▶ **Problem to work on**
From the line with "destruct (crc32c_paths_agree true" to the final line of the records, reproduce every line exactly and only those lines.

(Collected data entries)
————

Lemma crc32c_paths_agree_witness :
  crc32c true check_bytes = 0xE3069283 /\ crc32c_parts true [Some [49; 50; 51]; None; Some [52; 53; 54; 55; 56; 57]] = 0xE3069283.
Proof.
  destruct (crc32c_paths_agree true check_bytes [Some [49; 50; 51]; None; Some [52; 53; 54; 55; 56; 57]] []) as (H1 & H2 & _).
  - exact check_bytes_ok.
  - vm_compute. split; congruence.
  - cbn. unfold is_byte. repeat (constructor; [repeat (constructor; [lia|]); constructor|]). constructor.
  - constructor.
  - split.
    + rewrite H1. vm_compute. reflexivity.
    + rewrite H2; [|vm_compute; split; congruence]. change (concat _) with check_bytes. rewrite H1. vm_compute. reflexivity.
Defined.

Lemma crc32c_detects_bursts_witness : crc32c true check_bytes <> crc32c true [49; 50; 51; 0; 53; 54; 56; 56; 57].
Proof.
  apply (crc32c_detects_bursts true [49; 50; 51] [52; 53; 54; 55] [0; 53; 54; 56] [56; 57]).
  - exact check_bytes_ok.
  - unfold is_byte. repeat (constructor; [lia|]). constructor.
  - reflexivity.
  - cbn. lia.
  - vm_compute. split; congruence.
  - congruence.
Defined.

————

▶ **Result of this task**
  destruct (crc32c_paths_agree true check_bytes [Some [49; 50; 51]; None; Some [52; 53; 54; 55; 56; 57]] []) as (H1 & H2 & _).
  - exact check_bytes_ok.
  - vm_compute. split; congruence.
  - cbn. unfold is_byte. repeat (constructor; [repeat (constructor; [lia|]); constructor|]). constructor.
  - constructor.
  - split.
    + rewrite H1. vm_compute. reflexivity.
    + rewrite H2; [|vm_compute; split; congruence]. change (concat _) with check_bytes. rewrite H1. vm_compute. reflexivity.
Defined.

Lemma crc32c_detects_bursts_witness : crc32c true check_bytes <> crc32c true [49; 50; 51; 0; 53; 54; 56; 56; 57].
Proof.
  apply (crc32c_detects_bursts true [49; 50; 51] [52; 53; 54; 55] [0; 53; 54; 56] [56; 57]).
  - exact check_bytes_ok.
  - unfold is_byte. repeat (constructor; [lia|]). constructor.
  - reflexivity.
  - cbn. lia.
  - vm_compute. split; congruence.
  - congruence.
Defined.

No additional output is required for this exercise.